#### DIRECTIONS:
Transcribe only the lines of the listing below from the one holding "U) <= word_bits." through the one holding "assert (Hw : w", inclusive, without any change.

#### DATA PROVIDED:
(** ** The policies on the bit stream *)


Lemma serialize_Resizable (E : type) (l : list value) (ser : S.t) :
  Policy.serialize (Resizable E) (VSeq l) ser =
  (ser1 <- S.give size_t (Z.of_nat (length l)) (bitsize (sizeof size_t)) ser ;;
   put_each (Policy.serialize E) l ser1).
Proof. reflexivity. Qed.

Lemma serialize_FixedArity (n : nat) (E : type) (l : list value) (ser : S.t) :
  Policy.serialize (FixedArity n E) (VSeq l) ser =
  if negb (length l =? n)%nat then Err ill_typed
  else put_each (Policy.serialize E) l ser.
Proof. reflexivity. Qed.

Lemma serialize_Composite (members : list type) (l : list value) (ser : S.t) :
  Policy.serialize (Composite members) (VSeq l) ser =
  put_members Policy.serialize members l ser.
Proof. reflexivity. Qed.

Lemma deserialize_Resizable (E : type) (l : list value) (des : D.t) :
  Policy.deserialize (Resizable E) (VSeq l) des =
  ('(size, des1) <- D.take size_t (bitsize (sizeof size_t)) des ;;
   '(l', des') <- get_each (Policy.deserialize E) (resize (Z.to_nat size) E l) des1 ;;
   Ok (VSeq l', des')).
Proof. reflexivity. Qed.

Lemma deserialize_FixedArity (n : nat) (E : type) (l : list value) (des : D.t) :
  Policy.deserialize (FixedArity n E) (VSeq l) des =
  if negb (length l =? n)%nat then Err ill_typed
  else '(l', des') <- get_each (Policy.deserialize E) l des ;; Ok (VSeq l', des').
Proof. reflexivity. Qed.

Lemma deserialize_Composite (members : list type) (l : list value) (des : D.t) :
  Policy.deserialize (Composite members) (VSeq l) des =
  ('(l', des') <- get_members Policy.deserialize members l des ;; Ok (VSeq l', des')).
Proof. reflexivity. Qed.

Lemma has_type_Composite (members : list type) (l : list value) :
  has_type (Composite members) (VSeq l) = has_types members l.
Proof. reflexivity. Qed.

Lemma fits_Composite (members : list type) (l : list value) :
  fits (Composite members) (VSeq l) = fits_members members l.
Proof. reflexivity. Qed.

Lemma wire_Composite (o : ByteOrder) (members : list type) (l : list value) :
  wire o (Composite members) (VSeq l) = wire_members o members l.
Proof. reflexivity. Qed.

Lemma supported_itype_sizeof (U : itype) :
  supported_itype U = true ->
  sizeof U = 1 \/ sizeof U = 2 \/ sizeof U = 4 \/ sizeof U = 8.
Proof. unfold supported_itype. destruct (kind U); lia. Qed.

Lemma supported_itype_give (U : itype) :
  supported_itype U = true ->
  1 <= bitsize (sizeof U) <= bitsize (sizeof U) /\ sizeof U <= sizeof_size_t
  /\ bitsize (sizeof U) <= word_bits.
Proof.
  intros H. apply supported_itype_sizeof in H.
  unfold bitsize, CHAR_BIT, sizeof_size_t, word_bits. lia.
Qed.

Lemma supported_Floating (w : Z) :
  supported (Floating w) = true ->
  supported_itype (floating_width_equivalent w) = true
  /\ bitsize (sizeof (floating_width_equivalent w)) = w.
Proof.
  cbn [supported]. intros H.
  assert (Hw : w = 16 \/ w = 32 \/ w = 64) by lia.
  destruct Hw as [->|[->| ->]]; split; reflexivity.
Qed.


Lemma enc_each (E : type) :
  encodes E ->
  forall l s, forallb (has_type E) l = true -> ser_ok s ->
  exists s',
    put_each (Policy.serialize E) l s = Ok s' /\ ser_ok s'
    /\ S.byteOrder_ s' = S.byteOrder_ s
    /\ enc_bits s' = enc_bits s ++ flat_map (wire (S.byteOrder_ s) E) l.
Proof.
  intros HE. induction l as [|x l IH]; intros s Hl Hok.
  - exists s. cbn. rewrite app_nil_r. auto.
  - cbn [forallb] in Hl. apply andb_prop in Hl. destruct Hl as [Hx Hl].
    destruct (HE x s Hx Hok) as [s1 [H1 [Hok1 [Ho1 Hb1]]]].
    destruct (IH s1 Hl Hok1) as [s' [H2 [Hok2 [Ho2 Hb2]]]].
    exists s'. cbn [put_each flat_map]. rewrite H1. cbn [bind].
    split; [exact H2 | split; [assumption | split; [congruence|]]].
    rewrite Hb2, Hb1, Ho1, <- app_assoc. reflexivity.
Qed.

Lemma enc_members (members : list type) :
  Forall (fun M => supported M = true -> encodes M) members ->
  forallb supported members = true ->
  forall l s, has_types members l = true -> ser_ok s ->
  exists s',
    put_members Policy.serialize members l s = Ok s' /\ ser_ok s'
    /\ S.byteOrder_ s' = S.byteOrder_ s
    /\ enc_bits s' = enc_bits s ++ wire_members (S.byteOrder_ s) members l.
Proof.
  induction 1 as [|M members HM _ IH]; intros Hsup l s Hl Hok.
  - destruct l; [|discriminate]. exists s. cbn. rewrite app_nil_r. auto.
  - destruct l as [|x l]; [discriminate|].
    cbn [forallb] in Hsup. apply andb_prop in Hsup. destruct Hsup as [HsM Hsup].
    cbn [has_types] in Hl. apply andb_prop in Hl. destruct Hl as [Hx Hl].
    destruct (HM HsM x s Hx Hok) as [s1 [H1 [Hok1 [Ho1 Hb1]]]].
    destruct (IH Hsup l s1 Hl Hok1) as [s' [H2 [Hok2 [Ho2 Hb2]]]].
    exists s'. cbn [put_members wire_members]. rewrite H1. cbn [bind].
    split; [exact H2 | split; [assumption | split; [congruence|]]].
    rewrite Hb2, Hb1, Ho1, <- app_assoc. reflexivity.
Qed.

Lemma enc_policy (T : type) : supported T = true -> encodes T.
Proof.
  induction T as [U|U|w|E IH|n E IH|members IH|U W|W] using type_nested_ind;
    intros Hsup v s Hv Hok.
  - destruct v as [z| |]; try discriminate.
    destruct (supported_itype_give U Hsup) as [H1 [H2 _]].
    exact (enc_give U z _ s H1 H2 Hok).
  - destruct v as [z| |]; try discriminate.
    destruct (supported_itype_give U Hsup) as [H1 [H2 _]].
    exact (enc_give U z _ s H1 H2 Hok).
  - destruct v as [z| |]; try discriminate.
    destruct (supported_Floating w Hsup) as [HU Hw].
    destruct (supported_itype_give _ HU) as [H1 [H2 _]].
    cbn [Policy.serialize wire].
    replace (val_bits (S.byteOrder_ s) w z)
      with (val_bits (S.byteOrder_ s)
              (bitsize (sizeof (floating_width_equivalent w))) z)
      by (rewrite Hw; reflexivity).
    exact (enc_give _ z _ s H1 H2 Hok).
  - destruct v as [|l|]; try discriminate.
    cbn [has_type] in Hv. apply andb_prop in Hv. destruct Hv as [Hlen Hl].
    rewrite serialize_Resizable.
    assert (Hsz : supported_itype size_t = true) by reflexivity.
    destruct (supported_itype_give _ Hsz) as [H1 [H2 _]].
    destruct (enc_give size_t (Z.of_nat (length l)) _ s H1 H2 Hok)
      as [s1 [Hg [Hok1 [Ho1 Hb1]]]].
    destruct (enc_each E (IH Hsup) l s1 Hl Hok1) as [s' [He [Hok2 [Ho2 Hb2]]]].
    exists s'. rewrite Hg. cbn [bind].
    split; [exact He | split; [assumption | split; [congruence|]]].
    rewrite Hb2, Hb1, Ho1, <- app_assoc. reflexivity.
  - destruct v as [|l|]; try discriminate.
    cbn [has_type] in Hv. apply andb_prop in Hv. destruct Hv as [Hlen Hl].
    rewrite serialize_FixedArity, Hlen. cbn [negb].
    exact (enc_each E (IH Hsup) l s Hl Hok).
  - destruct v as [|l|]; try discriminate.
    rewrite serialize_Composite, wire_Composite.
    rewrite has_type_Composite in Hv.
    apply enc_members; try assumption.
    cbn [supported] in Hsup. destruct members; [discriminate | exact Hsup].
  - destruct v as [z| |]; try discriminate.
    cbn [supported] in Hsup.
    apply andb_prop in Hsup. destruct Hsup as [Hsup HW2].
    apply andb_prop in Hsup. destruct Hsup as [HU HW1].
    destruct (supported_itype_give U HU) as [_ [H2 _]].
    cbn [Policy.serialize wire]. apply enc_give; [lia | assumption | assumption].
  - destruct v as [| |]; try discriminate.
    cbn [supported] in Hsup.
    cbn [Policy.serialize wire]. apply enc_give; try assumption.
    + change (bitsize (sizeof size_t)) with word_bits. lia.
    + reflexivity.
Qed.

(** [take] over a stream that starts with [W] bits of [z]: the result is
    their value, or'ed with the sign mask when [T] is signed, and cast. *)
Lemma dec_take (T : itype) (W z : Z) (rest : list bool) (d : D.t) :
  1 <= W <= bitsize (sizeof T) -> sizeof T <= sizeof_size_t ->
  des_ok d -> dec_bits d = val_bits (D.byteOrder_ d) W z ++ rest ->
  exists d',
    D.take T W d =
      Ok (static_cast T
            (if is_signed T
             then Z.lor (z mod 2 ^ W) (sign_mask (D.byteOrder_ d) W)
             else z mod 2 ^ W), d')
    /\ des_ok d' /\ D.byteOrder_ d' = D.byteOrder_ d /\ dec_bits d' = rest.
Proof.
  intros HW HT Hok Hbits. unfold D.take.
  destruct (W >? bitsize (sizeof T)) eqn:E1; [lia|].
  destruct (sizeof T >? sizeof_size_t) eqn:E2; [lia|].
  destruct (W =? 0) eqn:E3; [lia|].
  assert (Hw : 0 <= W <= word_bits)
    by (unfold bitsize, CHAR_BIT, sizeof_size_t, word_bits in *; lia).
  pose proof (val_bits_length (D.byteOrder_ d) W z) as Hlen.
  assert (HL : Z.of_nat (length (val_bits (D.byteOrder_ d) W z)) = W)
    by (rewrite Hlen; lia).
  destruct (dec_impl (val_bits (D.byteOrder_ d) W z) rest (is_signed T) d)
    as [d' [Hi Hrest]]; [lia | assumption | assumption |].
  rewrite HL in Hi. exists d'. rewrite Hi. cbn [bind]. cbv zeta.
  rewrite dec_value_val_bits by assumption.
  split; [reflexivity | exact Hrest].
Qed.

(** *** Casts that restore the value *)

Lemma cast_unsigned (T : itype) (W z : Z) :
  is_signed T = false -> in_range T z = true -> 0 <= W -> z < 2 ^ W ->
  static_cast T (z mod 2 ^ W) = z.
Proof.
  unfold is_signed, in_range, static_cast. intros Hs Hr HW Hz.
  destruct (kind T); try discriminate.
  - assert (H01 : z = 0 \/ z = 1) by lia.
    rewrite Z.mod_small by lia. destruct H01 as [->| ->]; reflexivity.
  - rewrite (Z.mod_small z (2 ^ W)) by lia. apply Z.mod_small. lia.
Qed.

#### OUTPUT OF THE TASK:
  /\ bitsize (sizeof U) <= word_bits.
Proof.
  intros H. apply supported_itype_sizeof in H.
  unfold bitsize, CHAR_BIT, sizeof_size_t, word_bits. lia.
Qed.

Lemma supported_Floating (w : Z) :
  supported (Floating w) = true ->
  supported_itype (floating_width_equivalent w) = true
  /\ bitsize (sizeof (floating_width_equivalent w)) = w.
Proof.
  cbn [supported]. intros H.
  assert (Hw : w = 16 \/ w = 32 \/ w = 64) by lia.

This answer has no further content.